Assigned task:
Please repeat the records exactly from their first line, finishing at the line containing "(** The computation" and including it.

======== Record extracts ========

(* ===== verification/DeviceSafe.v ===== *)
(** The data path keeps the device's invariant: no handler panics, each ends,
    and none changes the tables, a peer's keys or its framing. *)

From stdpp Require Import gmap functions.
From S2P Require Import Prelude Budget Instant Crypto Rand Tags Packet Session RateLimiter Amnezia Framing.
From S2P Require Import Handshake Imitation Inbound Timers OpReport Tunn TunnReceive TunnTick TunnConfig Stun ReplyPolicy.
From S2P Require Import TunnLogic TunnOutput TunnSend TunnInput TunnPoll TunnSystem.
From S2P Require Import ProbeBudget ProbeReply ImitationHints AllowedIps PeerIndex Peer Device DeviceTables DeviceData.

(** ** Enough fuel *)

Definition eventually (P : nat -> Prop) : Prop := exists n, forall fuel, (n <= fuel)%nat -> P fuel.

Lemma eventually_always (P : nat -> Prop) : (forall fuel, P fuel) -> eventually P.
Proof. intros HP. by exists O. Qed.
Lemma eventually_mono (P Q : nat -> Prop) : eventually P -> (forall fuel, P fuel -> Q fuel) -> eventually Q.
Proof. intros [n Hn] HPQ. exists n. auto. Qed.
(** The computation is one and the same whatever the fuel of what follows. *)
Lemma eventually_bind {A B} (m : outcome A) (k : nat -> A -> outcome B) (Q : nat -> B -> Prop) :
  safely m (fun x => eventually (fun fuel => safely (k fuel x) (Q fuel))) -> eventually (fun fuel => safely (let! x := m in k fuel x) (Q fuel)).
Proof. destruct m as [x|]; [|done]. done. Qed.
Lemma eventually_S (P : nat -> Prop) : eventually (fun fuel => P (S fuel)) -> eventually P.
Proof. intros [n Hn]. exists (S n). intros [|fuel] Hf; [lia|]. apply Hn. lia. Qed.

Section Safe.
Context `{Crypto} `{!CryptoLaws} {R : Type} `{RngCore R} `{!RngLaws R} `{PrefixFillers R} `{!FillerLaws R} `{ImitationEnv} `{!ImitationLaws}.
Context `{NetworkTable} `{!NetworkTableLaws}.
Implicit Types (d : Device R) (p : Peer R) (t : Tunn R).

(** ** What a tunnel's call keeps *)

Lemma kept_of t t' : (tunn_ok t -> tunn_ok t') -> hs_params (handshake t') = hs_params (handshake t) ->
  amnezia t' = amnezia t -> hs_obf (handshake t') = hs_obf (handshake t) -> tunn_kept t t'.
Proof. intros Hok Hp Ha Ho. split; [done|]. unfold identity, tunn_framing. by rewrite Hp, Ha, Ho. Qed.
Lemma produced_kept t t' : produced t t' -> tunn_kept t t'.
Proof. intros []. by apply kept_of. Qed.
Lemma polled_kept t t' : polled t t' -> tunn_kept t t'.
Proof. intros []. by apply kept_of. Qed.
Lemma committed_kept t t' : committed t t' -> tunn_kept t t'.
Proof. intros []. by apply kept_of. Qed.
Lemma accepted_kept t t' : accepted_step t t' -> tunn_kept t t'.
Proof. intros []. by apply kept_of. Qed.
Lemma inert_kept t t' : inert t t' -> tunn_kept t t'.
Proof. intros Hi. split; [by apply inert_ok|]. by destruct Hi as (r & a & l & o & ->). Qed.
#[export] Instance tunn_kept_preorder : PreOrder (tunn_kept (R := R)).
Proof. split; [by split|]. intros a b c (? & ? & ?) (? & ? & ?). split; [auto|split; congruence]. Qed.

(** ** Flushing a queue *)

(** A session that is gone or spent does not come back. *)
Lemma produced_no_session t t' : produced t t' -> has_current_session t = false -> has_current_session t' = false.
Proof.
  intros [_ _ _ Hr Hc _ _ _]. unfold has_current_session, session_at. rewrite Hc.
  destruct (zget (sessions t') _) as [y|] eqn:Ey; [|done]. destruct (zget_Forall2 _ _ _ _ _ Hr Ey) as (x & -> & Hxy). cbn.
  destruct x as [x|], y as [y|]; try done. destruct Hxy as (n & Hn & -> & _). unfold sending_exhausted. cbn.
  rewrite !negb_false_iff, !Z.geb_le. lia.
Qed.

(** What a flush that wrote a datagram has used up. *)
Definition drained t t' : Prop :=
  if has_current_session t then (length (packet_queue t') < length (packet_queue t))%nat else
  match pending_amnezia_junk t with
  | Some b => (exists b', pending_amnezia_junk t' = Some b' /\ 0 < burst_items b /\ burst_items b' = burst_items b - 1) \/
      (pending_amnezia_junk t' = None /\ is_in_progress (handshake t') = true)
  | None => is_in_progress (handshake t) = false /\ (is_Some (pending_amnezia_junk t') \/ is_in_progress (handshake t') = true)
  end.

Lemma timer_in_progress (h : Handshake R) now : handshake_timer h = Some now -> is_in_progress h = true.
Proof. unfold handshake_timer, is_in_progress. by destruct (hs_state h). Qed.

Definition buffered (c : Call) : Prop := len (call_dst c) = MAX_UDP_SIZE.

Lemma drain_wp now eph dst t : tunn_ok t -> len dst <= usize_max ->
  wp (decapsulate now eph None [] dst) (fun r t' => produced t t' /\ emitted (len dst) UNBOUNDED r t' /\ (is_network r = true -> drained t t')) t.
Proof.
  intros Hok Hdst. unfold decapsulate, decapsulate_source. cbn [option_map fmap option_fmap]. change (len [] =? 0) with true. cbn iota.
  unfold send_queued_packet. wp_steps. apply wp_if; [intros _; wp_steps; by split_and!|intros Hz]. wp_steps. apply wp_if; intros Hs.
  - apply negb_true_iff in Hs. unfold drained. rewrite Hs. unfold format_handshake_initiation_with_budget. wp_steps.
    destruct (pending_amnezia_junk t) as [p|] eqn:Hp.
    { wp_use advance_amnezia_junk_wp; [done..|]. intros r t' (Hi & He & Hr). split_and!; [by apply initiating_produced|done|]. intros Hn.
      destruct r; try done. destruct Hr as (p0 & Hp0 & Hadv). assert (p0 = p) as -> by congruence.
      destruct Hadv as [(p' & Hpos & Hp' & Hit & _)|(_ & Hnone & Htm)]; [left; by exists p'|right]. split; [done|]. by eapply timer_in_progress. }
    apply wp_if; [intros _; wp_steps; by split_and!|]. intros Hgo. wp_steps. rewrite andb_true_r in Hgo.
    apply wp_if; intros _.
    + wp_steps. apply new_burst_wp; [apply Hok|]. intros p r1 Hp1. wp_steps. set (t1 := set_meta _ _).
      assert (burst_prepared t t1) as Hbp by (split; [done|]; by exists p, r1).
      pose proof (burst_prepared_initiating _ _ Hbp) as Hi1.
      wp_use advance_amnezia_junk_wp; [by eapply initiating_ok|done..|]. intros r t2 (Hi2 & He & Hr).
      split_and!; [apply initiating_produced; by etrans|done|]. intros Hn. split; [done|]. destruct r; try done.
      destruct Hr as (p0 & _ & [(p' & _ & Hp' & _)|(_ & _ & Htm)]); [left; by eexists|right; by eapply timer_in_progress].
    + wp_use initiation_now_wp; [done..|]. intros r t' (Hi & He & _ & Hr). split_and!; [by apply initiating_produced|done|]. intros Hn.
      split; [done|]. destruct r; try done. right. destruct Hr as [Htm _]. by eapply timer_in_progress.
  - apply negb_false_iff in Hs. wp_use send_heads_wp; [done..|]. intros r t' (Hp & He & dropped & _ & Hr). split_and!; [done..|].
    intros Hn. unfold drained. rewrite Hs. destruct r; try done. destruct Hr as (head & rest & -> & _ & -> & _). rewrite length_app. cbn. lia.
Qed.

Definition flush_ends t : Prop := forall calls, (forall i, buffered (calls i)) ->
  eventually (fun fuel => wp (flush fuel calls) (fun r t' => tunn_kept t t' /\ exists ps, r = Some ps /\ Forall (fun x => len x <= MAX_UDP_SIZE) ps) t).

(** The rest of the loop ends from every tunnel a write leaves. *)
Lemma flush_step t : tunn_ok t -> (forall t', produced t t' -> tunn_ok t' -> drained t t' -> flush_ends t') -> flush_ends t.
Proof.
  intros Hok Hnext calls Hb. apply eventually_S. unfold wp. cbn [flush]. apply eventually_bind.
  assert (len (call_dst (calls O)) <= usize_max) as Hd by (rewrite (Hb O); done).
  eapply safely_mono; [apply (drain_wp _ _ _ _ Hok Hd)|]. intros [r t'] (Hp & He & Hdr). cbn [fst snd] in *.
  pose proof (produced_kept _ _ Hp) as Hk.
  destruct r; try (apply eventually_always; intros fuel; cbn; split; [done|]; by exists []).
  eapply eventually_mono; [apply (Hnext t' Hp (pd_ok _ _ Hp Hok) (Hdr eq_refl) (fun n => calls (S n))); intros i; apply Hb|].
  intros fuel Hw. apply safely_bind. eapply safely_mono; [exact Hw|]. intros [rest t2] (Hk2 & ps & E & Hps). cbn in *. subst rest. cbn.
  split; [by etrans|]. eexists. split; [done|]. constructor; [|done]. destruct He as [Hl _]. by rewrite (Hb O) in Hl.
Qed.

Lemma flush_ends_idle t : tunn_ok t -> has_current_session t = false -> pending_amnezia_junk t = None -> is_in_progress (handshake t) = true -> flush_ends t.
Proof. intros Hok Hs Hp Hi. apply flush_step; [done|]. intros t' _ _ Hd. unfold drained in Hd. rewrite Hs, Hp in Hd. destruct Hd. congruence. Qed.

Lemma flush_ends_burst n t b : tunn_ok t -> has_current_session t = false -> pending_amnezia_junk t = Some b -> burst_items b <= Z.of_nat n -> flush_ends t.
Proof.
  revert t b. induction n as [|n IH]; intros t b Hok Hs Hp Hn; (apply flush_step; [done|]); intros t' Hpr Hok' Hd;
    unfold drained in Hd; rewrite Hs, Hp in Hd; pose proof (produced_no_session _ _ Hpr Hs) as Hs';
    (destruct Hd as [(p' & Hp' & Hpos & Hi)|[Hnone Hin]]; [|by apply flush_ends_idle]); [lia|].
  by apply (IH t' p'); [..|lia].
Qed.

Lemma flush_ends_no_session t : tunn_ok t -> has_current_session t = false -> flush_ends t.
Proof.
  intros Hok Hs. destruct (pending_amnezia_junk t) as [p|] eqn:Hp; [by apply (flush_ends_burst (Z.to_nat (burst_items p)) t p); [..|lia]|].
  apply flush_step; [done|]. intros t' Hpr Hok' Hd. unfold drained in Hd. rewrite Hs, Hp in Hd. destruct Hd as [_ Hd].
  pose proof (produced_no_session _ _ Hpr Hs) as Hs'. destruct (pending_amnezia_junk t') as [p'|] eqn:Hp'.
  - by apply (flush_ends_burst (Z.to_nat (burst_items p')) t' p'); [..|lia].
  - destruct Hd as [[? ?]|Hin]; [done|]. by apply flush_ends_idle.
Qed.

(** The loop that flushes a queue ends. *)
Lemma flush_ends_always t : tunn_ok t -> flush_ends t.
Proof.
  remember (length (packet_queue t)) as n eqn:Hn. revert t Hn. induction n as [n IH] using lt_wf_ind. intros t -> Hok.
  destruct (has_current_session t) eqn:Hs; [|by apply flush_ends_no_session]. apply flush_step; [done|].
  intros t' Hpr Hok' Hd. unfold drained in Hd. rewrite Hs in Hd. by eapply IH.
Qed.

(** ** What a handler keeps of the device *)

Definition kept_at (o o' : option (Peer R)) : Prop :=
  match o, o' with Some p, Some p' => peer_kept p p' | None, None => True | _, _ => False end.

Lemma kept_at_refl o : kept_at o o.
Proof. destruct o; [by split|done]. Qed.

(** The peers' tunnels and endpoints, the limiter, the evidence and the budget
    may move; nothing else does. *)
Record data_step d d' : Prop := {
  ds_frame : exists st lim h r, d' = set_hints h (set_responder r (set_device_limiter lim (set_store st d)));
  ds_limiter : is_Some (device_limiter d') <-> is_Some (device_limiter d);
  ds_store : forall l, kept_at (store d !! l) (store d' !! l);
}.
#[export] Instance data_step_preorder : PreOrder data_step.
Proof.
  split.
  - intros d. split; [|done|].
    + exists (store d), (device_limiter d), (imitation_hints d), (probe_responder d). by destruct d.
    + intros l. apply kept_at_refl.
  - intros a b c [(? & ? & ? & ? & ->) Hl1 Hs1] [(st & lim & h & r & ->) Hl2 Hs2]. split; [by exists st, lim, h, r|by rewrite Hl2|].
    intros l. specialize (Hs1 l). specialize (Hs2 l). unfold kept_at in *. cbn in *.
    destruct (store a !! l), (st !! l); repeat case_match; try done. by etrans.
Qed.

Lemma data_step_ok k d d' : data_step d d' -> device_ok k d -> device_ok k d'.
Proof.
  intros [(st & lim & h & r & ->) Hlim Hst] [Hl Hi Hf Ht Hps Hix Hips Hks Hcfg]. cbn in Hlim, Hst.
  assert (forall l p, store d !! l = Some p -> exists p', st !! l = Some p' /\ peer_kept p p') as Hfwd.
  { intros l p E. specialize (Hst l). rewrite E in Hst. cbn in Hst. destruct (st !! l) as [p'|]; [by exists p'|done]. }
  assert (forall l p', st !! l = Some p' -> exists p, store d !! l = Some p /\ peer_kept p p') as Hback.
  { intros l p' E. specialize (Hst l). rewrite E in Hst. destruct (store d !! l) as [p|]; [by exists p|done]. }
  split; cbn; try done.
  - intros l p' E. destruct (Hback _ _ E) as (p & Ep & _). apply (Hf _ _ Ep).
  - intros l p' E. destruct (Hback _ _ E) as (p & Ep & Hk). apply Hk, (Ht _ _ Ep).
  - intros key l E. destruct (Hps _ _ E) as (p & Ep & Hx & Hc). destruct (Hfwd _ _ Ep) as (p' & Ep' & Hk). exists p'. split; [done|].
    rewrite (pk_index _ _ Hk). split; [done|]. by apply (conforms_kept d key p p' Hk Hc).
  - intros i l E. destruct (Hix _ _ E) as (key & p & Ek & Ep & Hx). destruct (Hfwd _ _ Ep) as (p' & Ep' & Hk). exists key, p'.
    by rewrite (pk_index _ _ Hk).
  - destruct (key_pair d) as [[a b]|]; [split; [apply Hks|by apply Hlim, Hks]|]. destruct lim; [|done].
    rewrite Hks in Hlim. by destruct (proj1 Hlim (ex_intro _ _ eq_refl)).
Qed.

========

Task output:
(* ===== verification/DeviceSafe.v ===== *)
(** The data path keeps the device's invariant: no handler panics, each ends,
    and none changes the tables, a peer's keys or its framing. *)

From stdpp Require Import gmap functions.
From S2P Require Import Prelude Budget Instant Crypto Rand Tags Packet Session RateLimiter Amnezia Framing.
From S2P Require Import Handshake Imitation Inbound Timers OpReport Tunn TunnReceive TunnTick TunnConfig Stun ReplyPolicy.
From S2P Require Import TunnLogic TunnOutput TunnSend TunnInput TunnPoll TunnSystem.
From S2P Require Import ProbeBudget ProbeReply ImitationHints AllowedIps PeerIndex Peer Device DeviceTables DeviceData.

(** ** Enough fuel *)

Definition eventually (P : nat -> Prop) : Prop := exists n, forall fuel, (n <= fuel)%nat -> P fuel.

Lemma eventually_always (P : nat -> Prop) : (forall fuel, P fuel) -> eventually P.
Proof. intros HP. by exists O. Qed.
Lemma eventually_mono (P Q : nat -> Prop) : eventually P -> (forall fuel, P fuel -> Q fuel) -> eventually Q.
Proof. intros [n Hn] HPQ. exists n. auto. Qed.
(** The computation is one and the same whatever the fuel of what follows. *)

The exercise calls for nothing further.